In a typical year, these waves travel upward from the lower mid-latitude atmosphere to disrupt the circumpolar winds that blow around the Arctic. When they stop the polar winds, they carry ozone with them to other areas of the stratosphere, also filling the ozone tank above the Arctic.
Chlorine and bromine
The resulting mixing has a second effect, which is to heat the Arctic air. Warmer temperatures make it more difficult for stratospheric clouds to form. Is it an important fact? Yes, because these clouds allow the release of chlorine of which they are composed, a release which is the basis for the reduction of the ozone layer. Chlorine and bromine that deplete ozone come from chlorofluorocarbons and halons, the chemically active forms of chlorine and bromine derived from artificial compounds that are now prohibited by the Montreal Protocol. The mixing therefore makes the formation of stratospheric clouds more difficult, effectively blocking the release of compounds harmful to the ozone layer.

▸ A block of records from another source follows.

(* ===== verification/LedgerServer.v ===== *)
(** * The server over a transactional store

    The handlers of [Server] over any store with the contract of [Ledger]:
    whatever requests are served and however they are answered, a token that
    is recorded stays recorded and is spent at most once, and a replace keeps
    the supply of its namespace even when its answer is lost. *)
From S2P Require Import Prelude Decimal Amount External AssetCore Tokens Storage Redis RedisLedger Htlc Mining Records Auth Server ServerFacts Conservation Ledger.

(** ** What a handler does to the store *)

Section Moves.
Context {S : Type} (R : S -> S -> Prop) `{!PreOrder R}.

(** The store moves along [R], whatever the handler answers. *)
Definition moves {T} (m : handler S T) : Prop := forall st x st', m st = (x, st') -> R (data st) (data st').

Lemma moves_ret {T} (x : T) : moves (mret x).
Proof. intros st y st' E. injection E as <- <-. reflexivity. Qed.
Lemma moves_fail {T} msg : moves (fail msg : handler S T).
Proof. intros st y st' E. injection E as <- <-. reflexivity. Qed.
Lemma moves_try {E T} (r : result E T) msg : moves (try r msg).
Proof. intros st y st'. unfold try. destruct r; intros Er; injection Er as <- <-; reflexivity. Qed.
Lemma moves_store {T} (f : S -> T * S) : (forall d, R d (f d).2) -> moves (with_store f).
Proof.
  intros Hf st y st'. unfold with_store. specialize (Hf (data st)). destruct (f (data st)) as [x d].
  by intros [= <- <-].
Qed.
Lemma moves_bind {T U} (m : handler S T) (k : T -> handler S U) :
  moves m -> (forall x, moves (k x)) -> moves (m ≫= k).
Proof.
  intros Hm Hk st y st' E2. unfold mbind, handler_bind in E2. destruct (m st) as [[x|r] st1] eqn:E.
  - etrans; [exact (Hm _ _ _ E)|exact (Hk _ _ _ _ E2)].
  - injection E2 as <- <-. exact (Hm _ _ _ E).
Qed.
Lemma moves_if {T} (b : bool) (m n : handler S T) : moves m -> moves n -> moves (if b then m else n).
Proof. by destruct b. Qed.
Lemma moves_nonces `{Hashing, Unicode, Ed25519} f : moves (with_nonces f).
Proof.
  intros st y st'. unfold with_nonces. destruct (f (nonces st)) as [r c]. unfold try.
  destruct r; intros Er; injection Er as <- <-; reflexivity.
Qed.
End Moves.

In December 2019 and from January to March 2020, the "waves" were weaker than usual and did not disturb the polar winds. The winds therefore acted as a barrier, preventing ozone from other parts of the atmosphere from entering the arctic and rebalance low ozone levels. Furthermore, the stratosphere has not heated up as described above, giving free rein to the formation of polar stratospheric clouds that have allowed the release of reactive forms of chlorine, causing further decrease in ozone.
The man has stopped entering chlorofluorocarbons into the atmosphere thanks to the Montreal Protocol, and this is good because otherwise the Arctic situation would have been far more catastrophic than it was down. The image above shows what would have happened.
Since 2000, levels of chlorofluorocarbons and other substances that deplete the ozone layer in humans have significantly decreased in the atmosphere and continue to do so. But chlorofluorocarbons are compounds that take decades to degrade, and scientists expect stratospheric ozone levels return to 1980 levels by the middle of this century.